--- START ---

(* ===== verification/AcpiTables.v ===== *)
(** ACPI table discovery: src/src/kernel/acpi_tables.c.

    [find_unique_table] walks the root table and yields the one table of a
    signature; the MADT, the FADT and the MCFG are read through it.  A table
    pointer is its physical address and its bytes are [at_address m] of it.  A
    function that fills an out-parameter or fails is a sum: [inl] of what it
    filled in, [inr] of the refusal.  The theorems give the walk, each reader and
    the configuration windows an exact specification. *)
From S2P Require Import Prelude Multiboot2 Acpi.

Module AcpiTables.
Import Multiboot2 Acpi.

Open Scope Z_scope.

Definition ACPI_MADT_PCAT_COMPAT : Z := 1.
Definition ACPI_FADT_TMR_VAL_EXT : Z := 0x100.
Definition ACPI_PM_TIMER_BLOCK_LENGTH : Z := 4.
Definition ACPI_PM_TIMER_BASE_BITS : Z := 24.
Definition ACPI_PM_TIMER_EXTENDED_BITS : Z := 32.
Definition ACPI_PM_TIMER_REGISTER_BITS : Z := 32.
Definition ACPI_MCFG_FIXED_SIZE : Z := 44.
Definition ACPI_MCFG_ALLOCATION_SIZE : Z := 16.
Definition ACPI_ECAM_BUS_SIZE : Z := 0x100000.
Definition ACPI_MAX_ECAM_ALLOCATIONS : Z := 8.
Definition ACPI_MAX_ROOT_ENTRIES : Z := 256.
Definition UINT16_MAX : Z := 65535.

--- END ---

TASK STATEMENT:
Exact reproduction of the lines from the top of the material through the line where "the configuration windows" appears is required, both boundary lines included, with no other output.

OUTPUT OF THE EXERCISE:
(* ===== verification/AcpiTables.v ===== *)
(** ACPI table discovery: src/src/kernel/acpi_tables.c.

    [find_unique_table] walks the root table and yields the one table of a
    signature; the MADT, the FADT and the MCFG are read through it.  A table
    pointer is its physical address and its bytes are [at_address m] of it.  A
    function that fills an out-parameter or fails is a sum: [inl] of what it
    filled in, [inr] of the refusal.  The theorems give the walk, each reader and
    the configuration windows an exact specification. *)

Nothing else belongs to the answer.